**REQUIRED ACTION:**
Reproduce word for word the lines between those holding "Lemma Prim2SF_zero : Prim2SF" and "rewrite ltb_spec, Prim2SF_zero in Hx.", inclusive, and nothing else from the data below.

**DATA SECTION:**
(** [r] is the integer nearest to the square root of [Q]. *)
Definition nearest_sqrt (Q r : Z) : bool :=
  ((4 * Q <? (2 * r + 1) * (2 * r + 1)) &&
   ((r =? 0) || ((2 * r - 1) * (2 * r - 1) <? 4 * Q)))%Z.

(** The Quad9 calculator with the 2 by 2 Gauss rule, and the unit square
    with its mid-side and centre nodes. *)
Definition quad9_calculator : Quad9.t :=
  match Quad9.new (H := Backend.lib) (QUAD9, QGAUSS, SECOND) with
  | Returned c => c
  | Aborted _ =>
      Quad9.mk (JacobianCalculator_new (H := Backend.lib) (QUAD9, QGAUSS, SECOND)) 0 [] []
  end.

Definition unit_square9 : Elem :=
  Backend.elem_of QUAD9
    [Point2 0%float 0%float; Point2 1%float 0%float; Point2 1%float 1%float;
     Point2 0%float 1%float; Point2 0.5%float 0%float; Point2 1%float 0.5%float;
     Point2 0.5%float 1%float; Point2 0%float 0.5%float; Point2 0.5%float 0.5%float].

(** A double that is a zero or not a number. *)
Definition zero_or_nan (x : double) : Prop :=
  match Prim2SF x with
  | S754_zero _ | S754_nan => True
  | _ => False
  end.

(** Nodes [i] and [j] of an element have the same [x] and [y], bit for
    bit. *)
Definition coincide_xy (elem : Elem) (i j : nat) : Prop :=
  coord (point elem i) 0 = coord (point elem j) 0 /\
  coord (point elem i) 1 = coord (point elem j) 1.

(** A triangle with a NaN coordinate. *)
Definition nan_triangle : Elem :=
  Backend.elem_of TRI3 [Point2 0%float 0%float; Point2 (0 / 0)%float 0%float;
                        Point2 0%float 1%float].

(** A triangle whose nodes 0 and 1 coincide. *)
Definition flat_triangle : Elem :=
  Backend.elem_of TRI3 [Point2 1%float 1%float; Point2 1%float 1%float;
                        Point2 0%float 1%float].

Arguments sum_grid : simpl never.
Arguments Quad9_J_closed : simpl never.

(** * Properties *)

(** ** The calculators at work *)

(** The sequence a call hands back, when it returns. *)
Example Tri3_reference_triangle :
  fmap_outcome d_JxW
    (Tri3_get_JxW Samples.tri3_first
       (Backend.elem_of TRI3 [Point2 0%float 0%float; Point2 1%float 0%float;
                              Point2 0%float 1%float]))
  = Returned [0.5%float].
Proof. reflexivity. Qed.

Example Tri3_triangle_2_3 :
  fmap_outcome d_JxW (Tri3_get_JxW Samples.tri3_first Samples.triangle_2_3)
  = Returned [3%float].
Proof. reflexivity. Qed.

Example Tri3_inverted_triangle :
  Tri3_get_JxW Samples.tri3_first Samples.triangle_inverted
  = Aborted (AssertionFailed J_positive).
Proof. reflexivity. Qed.

Example Tet4_unit_tetrahedron :
  fmap_outcome d_JxW (Tet4_get_JxW Samples.tet4_first Samples.unit_tet)
  = Returned [(1 / 6)%float].
Proof. reflexivity. Qed.

Example Quad4_rectangle :
  fmap_outcome d_JxW (Quad4_get_JxW Samples.quad4_second Samples.rectangle_2_1)
  = Returned [0.5%float; 0.5%float; 0.5%float; 0.5%float].
Proof. reflexivity. Qed.

Example Quad4_wrong_type :
  Quad4_get_JxW Samples.quad4_second Samples.triangle_2_3
  = Aborted (AssertionFailed elem_type_is_key_type).
Proof. reflexivity. Qed.

(** A segment from (0,0,0) to (1,2,2): the manifold path gives its
    length. *)
Example Lagrange_segment_in_space :
  fmap_outcome (fun c => d_JxW (Lagrange.base c))
    (Lagrange.get_JxW Samples.segment_calculator Samples.segment_3d)
  = Returned [3%float].
Proof. reflexivity. Qed.

Example round_sqrt_values :
  (round_sqrt 0, round_sqrt 1, round_sqrt 4, round_sqrt 7, round_sqrt 9, round_sqrt 12)
  = (0, 1, 2, 3, 3, 3).
Proof. reflexivity. Qed.

Example Quad9_needs_a_square_rule :
  Quad9.new (H := Backend.lib) (TRI3, QGAUSS, SECOND)
  = Aborted (AssertionFailed oned_points_square).
Proof. reflexivity. Qed.

Example Quad9_accepts_the_tensor_rule :
  returned (Quad9.new (H := Backend.lib) (QUAD9, QGAUSS, SECOND)) = true.
Proof. reflexivity. Qed.

(** ** Facts about binary64 comparisons and products *)

Lemma Prim2SF_zero : Prim2SF 0%float = S754_zero false.
Proof. reflexivity. Qed.

(** A double above zero is its own absolute value. *)
Lemma abs_of_positive (x : double) :
  (0 <? x)%float = true -> abs x = x.
Proof.
  intros Hx. apply Prim2SF_inj. rewrite abs_spec.
  rewrite ltb_spec, Prim2SF_zero in Hx.
  destruct (Prim2SF x) as [s|s| |s m e]; try destruct s; simpl in *;
    try discriminate; reflexivity.
Qed.

(** [J <= 0.0] excludes [J > 0.0]. *)
Lemma nonpositive_not_positive (x : double) :
  (x <=? 0)%float = true -> (0 <? x)%float = false.
Proof.
  rewrite leb_spec, ltb_spec, Prim2SF_zero.
  destruct (Prim2SF x) as [s|s| |s m e]; try destruct s; simpl;
    try discriminate; reflexivity.
Qed.

(** Shifting a mantissa to the right keeps it non-negative. *)
Lemma shr_1_nonneg (mrs : shr_record) :
  (0 <= shr_m mrs)%Z -> (0 <= shr_m (shr_1 mrs))%Z.
Proof.
  destruct mrs as [m r s]; simpl. intros Hm.
  destruct m as [|p|p]; simpl; try lia; destruct p; simpl; lia.
Qed.
(** The datacenter that [Scenario.vdc_doc] decodes to. *)
Definition parsed_vdc : OrgVdc.t :=
  OrgVdc.mk Scenario.vdc_type "https://vc/api/vdc/5" "dc"
    (Some "urn:vcloud:vdc:5")
    (Some {[ "Allocated" := Some "100"; "Used" := Some "50" ]})
    (Some {[ "cpu" := {[ "Units" := Some "MHz" ]};
             "memory" := {[ "Units" := Some "MB" ]} ]})
    (LinksIndex ∅) (Some Scenario.vdc_entity_index).

(** A network whose one range has an empty end address. *)
Definition net_with_open_range : Element :=
  Elem (qname "OrgNetwork") {[ "name" := "front" ]} None
    [ Elem (qname "Configuration") ∅ None
        [ Elem (qname "IpScope") ∅ None
            [ Elem (qname "Gateway") ∅ (Some "10.0.0.1") [];
              Elem (qname "Netmask") ∅ (Some "255.255.255.0") [];
              Elem (qname "DnsSuffix") ∅ (Some "example.org") [];
              Elem (qname "IpRanges") ∅ None
                [ Elem (qname "IpRange") ∅ None
                    [ Elem (qname "StartAddress") ∅ (Some "10.0.0.2") [];
                      Elem (qname "EndAddress") ∅ None [] ] ] ] ] ].

(** The routes of [Scenario.routes] and three more: the login, the admin
    document and a datacenter. *)
Definition routes : gmap string sent :=
  <[ "https://vc/api/sessions" :=
       Responded (Response.mk 200 {[ VCLOUD_AUTH_HEADER := "secret" ]} None) ]>
    (<[ "https://vc/api/admin/" := Scenario.page 200 admin_doc ]>
       (<[ "https://vc/api/vdc/5" := Scenario.page 200 Scenario.vdc_doc ]>
          Scenario.routes)).

(** The routes of [Scenario.routes] without the second network. *)
Definition routes_without_back : gmap string sent :=
  delete "https://vc/api/network/2" Scenario.routes.


(** The probe of an anonymous client. *)
Definition anonymous_probe : Request.t :=
  Request.mk "get" "https://vc/api/session"
    (session_headers Scenario.anonymous_client) None.


(** An org with one datacenter link. *)
Definition vdc_org : Org.t :=
  Org.mk Scenario.org_type "https://vc/api/org/1" "Acme"
    (Some "urn:vcloud:org:1") (Some "Acme Corp") None
    (LinksIndex
       {[ Scenario.vdc_type :=
            [ Link.mk Scenario.vdc_type "https://vc/api/vdc/5" "down"
                (Some "dc") ] ]}).
(** ** A small concrete world

    Collaborators simple enough to compute with: the hash appends a byte,
    a script is six bytes (two of spend-secret hash, one of payee key, two
    of revoke-secret hash, one of delay), the quantity of a transaction is
    its length. *)

Module Example.

Definition util : Util := {|
  hash160 := fun b => b ++ [xff];
  wif2pubkey := fun w => w;
  script2address := fun s net => (net ++ b2h s)%string;
  gettxid := fun r => r
|}.

Definition field (from len : nat) (s : list byte) : list byte :=
  firstn len (skipn from s).

Definition scripts : Scripts := {|
  get_deposit_spend_secret_hash := fun s => b2h (field 0 2 s);
  get_deposit_payee_pubkey := fun s => b2h (field 2 1 s);
  get_commit_spend_secret_hash := fun s => b2h (field 0 2 s);
  get_commit_payee_pubkey := fun s => b2h (field 2 1 s);
  get_commit_revoke_secret_hash := fun s => b2h (field 3 2 s);
  get_commit_delay_time := fun s =>
    match field 5 1 s with
    | [d] => Z.of_N (Byte.to_N d)
    | _ => 0
    end
|}.

Definition control : Control := {|
  netcode := "XTN";
  get_quantity := fun r => Z.of_nat (String.length r);
  bad_signature_count := fun r =>
    match r with
    | EmptyString => None
    | String "!"%char _ => Some 0
    | _ => Some 1
    end;
  can_spend_from_address := fun a => negb (String.eqb a "XTN");
  retrieve_utxos := fun addrs => map mkUtxo addrs;
  confirms := fun t => Z.of_nat (String.length t);
  is_spent := fun c => String.eqb (rawtx c) "spent"
|}.

(** The channel right after [setup "02" [x01]]. *)
Definition unopened : Payee :=
  mkPayee None (Some "02") (Some "01") None None [] [] [] [].

(** A matching deposit script and one that embeds another hash. *)
Definition deposit_script : string := "01ff02000000".
Definition foreign_script : string := "07ff02000000".

Definition commit1 : Commit := mkCommit "tx" "01ff020aff03" "0a".
Definition commit2 : Commit := mkCommit "txtxt" "01ff020bff03" "0b".

(** An open channel with two accepted commits and one pending request. *)
Definition opened : Payee :=
  mkPayee None (Some "02") (Some "01") (Some "deposit") (Some deposit_script)
    ["0c"] [commit1; commit2] [] [].

End Example.

(** ** Closing the channel and recovering payouts *)

(** The calls of [self.control] that build transactions.  The key and the
    spend secret are handed over as the attributes hold them, [None]
    included; the calls are taken to return a transaction. *)
Class Builder := {
  finalize_commit : option string -> string -> list byte -> string;
  control_payout_recover : option string -> list byte -> option string -> string
}.

Definition set_payout_rawtxs (l : list string) (p : Payee) : Payee :=
  mkPayee (payer_wif p) (payee_wif p) (spend_secret p) (deposit_rawtx p)
    (deposit_script_hex p) (commits_requested p) (commits_active p)
    (commits_revoked p) l.

(** [commit["rawtx"] = tx] *)
Definition set_rawtx (tx : string) (c : Commit) : Commit :=
  mkCommit tx (script c) (revoke_secret c).

Section Closing.

Context `{Util} `{Scripts} `{Control} `{Validate} `{Builder}.

(** [util.h2b(self.deposit_script_hex)] *)
Definition own_deposit_script : M (list byte) :=
  p <- get ;;
  h <- need_str (deposit_script_hex p) ;;
  py_h2b h.

(** def close_channel(self).  [self.commits_active[-1]] is the head of the
    reversed list; the arguments of [finalize_commit] are evaluated before
    the call, so a deposit script that does not decode raises after the
    commits were ordered.  The last branch is not reached: the list was
    asserted non-empty and ordering keeps its length. *)
Definition close_channel : M string :=
  p0 <- get ;;
  assert (Nat.ltb 0 (List.length (commits_active p0))) ;;
  _order_active ;;
  p <- get ;;
  match rev (commits_active p) with
  | commit :: front =>
      deposit_script <- own_deposit_script ;;
      let tx := finalize_commit (payee_wif p) (rawtx commit) deposit_script in
      modify (set_commits_active (rev front ++ [set_rawtx tx commit])) ;;
      ret (gettxid tx)
  | [] => raise AssertionError
  end.

(** def payout_recover(self, scripts) *)
Fixpoint payout_recover (scripts : list (list byte)) : M unit :=
  match scripts with
  | [] => ret tt
  | script :: rest =>
      p <- get ;;
      let tx := control_payout_recover (payee_wif p) script (spend_secret p) in
      modify (fun p => set_payout_rawtxs (payout_rawtxs p ++ [tx]) p) ;;
      payout_recover rest
  end.

(** def update(self) *)
Definition update : M unit :=
  scripts <- get_payout_recoverable ;;
  if Nat.ltb 0 (List.length scripts) then payout_recover scripts else ret tt.

(** The channel [set_deposit] leaves when it accepts. *)
Definition deposited (tx script_hex : string) (p : Payee) : Payee :=
  set_deposit_script_hex (Some script_hex) (set_deposit_rawtx (Some tx) p).

(** What [set_deposit] checks before it stores a deposit. *)
Definition passes_deposit_validation (tx : string) (scr : list byte)
    (p : Payee) : Prop :=
  bad_signature_count tx = Some 1
  /\ (exists s, spend_secret p = Some s
                /\ hash160hex s = Some (get_deposit_spend_secret_hash scr))
  /\ (exists w, payee_wif p = Some w
                /\ get_deposit_payee_pubkey scr = wif2pubkey w).

(** What one commit contributes to [get_payout_recoverable]: its script,
    once for every UTXO that is deep enough. *)
Definition recoverable_of (c : Commit) : list (list byte) :=
  match h2b (script c) with
  | Some scr =>
      if _commit_spent c then []
      else if can_spend_from_address (script2address scr netcode) then
        map (fun _ => scr)
          (filter (fun utxo => confirms (txid utxo) >=? get_commit_delay_time scr)
             (retrieve_utxos [script2address scr netcode]))
      else []
  | None => []
  end.

(** The payouts [payout_recover] builds for a list of scripts. *)
Definition payouts_for (p : Payee) (scripts : list (list byte)) : list string :=
  map (fun s => control_payout_recover (payee_wif p) s (spend_secret p)) scripts.

(** *** Sessions: one call of a method after the other *)

Inductive Call :=
| CallSetup (wif : string) (secret : list byte)
| CallSetDeposit (tx script_hex : string)
| CallRequestCommit (quantity : Z) (entropy : list byte)
| CallSetCommit (tx script_hex : string)
| CallRevokeUntil (quantity : Z)
| CallCloseChannel
| CallUpdate
| CallGetPayoutRecoverable
| CallPayoutRecover (scripts : list (list byte))
| CallPayoutConfirmed (minconfirms : PyVal).

(** The channel a call leaves, whether it returned or raised. *)
Definition after (c : Call) (p : Payee) : Payee :=
  match c with
  | CallSetup wif secret => snd (setup wif secret p)
  | CallSetDeposit tx script_hex => snd (set_deposit tx script_hex p)
  | CallRequestCommit quantity entropy => snd (request_commit quantity entropy p)
  | CallSetCommit tx script_hex => snd (set_commit tx script_hex p)
  | CallRevokeUntil quantity => snd (revoke_until quantity p)
  | CallCloseChannel => snd (close_channel p)
  | CallUpdate => snd (update p)
  | CallGetPayoutRecoverable => snd (get_payout_recoverable p)
  | CallPayoutRecover scripts => snd (payout_recover scripts p)
  | CallPayoutConfirmed v => snd (payout_confirmed v p)
  end.

Fixpoint after_all (calls : list Call) (p : Payee) : Payee :=
  match calls with
  | [] => p
  | c :: rest => after_all rest (after c p)
  end.

Definition is_setup (c : Call) : bool :=
  match c with CallSetup _ _ => true | _ => false end.

(** Every script a commit keeps decodes, every pending secret has a hash. *)
Definition well_formed (p : Payee) : Prop :=
  Forall (fun c => h2b (script c) <> None)
    (commits_active p ++ commits_revoked p)
  /\ Forall (fun s => hash160hex s <> None) (commits_requested p).

(** All revoke secrets the channel holds: pending, active and revoked. *)
Definition all_secrets (p : Payee) : list string :=
  commits_requested p
  ++ map revoke_secret (commits_active p ++ commits_revoked p).

(** Every [request_commit] of the session draws a secret the channel does
    not hold yet. *)
Fixpoint fresh_entropy (calls : list Call) (p : Payee) : Prop :=
  match calls with
  | [] => True
  | c :: rest =>
      match c with
      | CallRequestCommit _ entropy => ~ In (b2h entropy) (all_secrets p)
      | _ => True
      end
      /\ fresh_entropy rest (after c p)
  end.

Definition no_setup (calls : list Call) : Prop :=
  Forall (fun c => is_setup c = false) calls.

(** How one call other than [setup] can change a channel: the keys and the
    spend secret stay; a deposit is only ever filled in; revoked commits stay
    and commits taken out of the active list join them; every commit kept
    has the script of a commit there was or a script that decodes; and the
    revoke secrets are the same ones, except that [request_commit] adds
    one. *)
Definition evolves (c : Call) (p p' : Payee) : Prop :=
  payer_wif p' = payer_wif p
  /\ payee_wif p' = payee_wif p
  /\ spend_secret p' = spend_secret p
  /\ (deposit_rawtx p' = deposit_rawtx p \/ deposit_rawtx p = None)
  /\ (deposit_script_hex p' = deposit_script_hex p
      \/ deposit_script_hex p = None)
  /\ exists moved,
       commits_revoked p' = commits_revoked p ++ moved
       /\ Forall (fun c' => (exists c0, In c0 (commits_active p)
                                        /\ script c' = script c0)
                            \/ h2b (script c') <> None)
            (commits_active p' ++ moved)
       /\ Forall (fun s => In s (commits_requested p) \/ hash160hex s <> None)
            (commits_requested p')
       /\ (Permutation
             (commits_requested p' ++ map revoke_secret (commits_active p' ++ moved))
             (commits_requested p ++ map revoke_secret (commits_active p))
           \/ exists q e,
                c = CallRequestCommit q e
                /\ commits_requested p' = commits_requested p ++ [b2h e]
                /\ commits_active p' = commits_active p
                /\ moved = []).

End Closing.

Module ExampleBuilder.

Definition builder : Builder := {|
  finalize_commit := fun wif tx deposit_script => (tx ++ "+" ++ b2h deposit_script)%string;
  control_payout_recover := fun wif scr secret => ("payout:" ++ b2h scr)%string
|}.

(** A validator that lets the non-negative integers through. *)
Definition validate : Validate := {|
  unsigned := fun v =>
    match v with
    | PyInt n => if 0 <=? n then None else Some (InvalidUnsigned v)
    | _ => Some (InvalidUnsigned v)
    end
|}.

(** Two active commits of the same quantity, nothing requested. *)
Definition tied : Payee :=
  mkPayee None (Some "02") (Some "01") (Some "deposit")
    (Some Example.deposit_script) []
    [mkCommit "ab" "01ff020aff03" "0a"; mkCommit "cd" "01ff020bff03" "0b"]
    [] [].

End ExampleBuilder.

(** * Properties *)

(** ** Hex coding round trip *)

Lemma byte_of_digits_hex (x : byte) :
  byte_of_digits (hex_digit (byte_hi x)) (hex_digit (byte_lo x)) = Some x.
Proof. destruct x; reflexivity. Qed.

**RESULT OF THE EXERCISE:**
Lemma Prim2SF_zero : Prim2SF 0%float = S754_zero false.
Proof. reflexivity. Qed.

(** A double above zero is its own absolute value. *)
Lemma abs_of_positive (x : double) :
  (0 <? x)%float = true -> abs x = x.
Proof.
  intros Hx. apply Prim2SF_inj. rewrite abs_spec.
  rewrite ltb_spec, Prim2SF_zero in Hx.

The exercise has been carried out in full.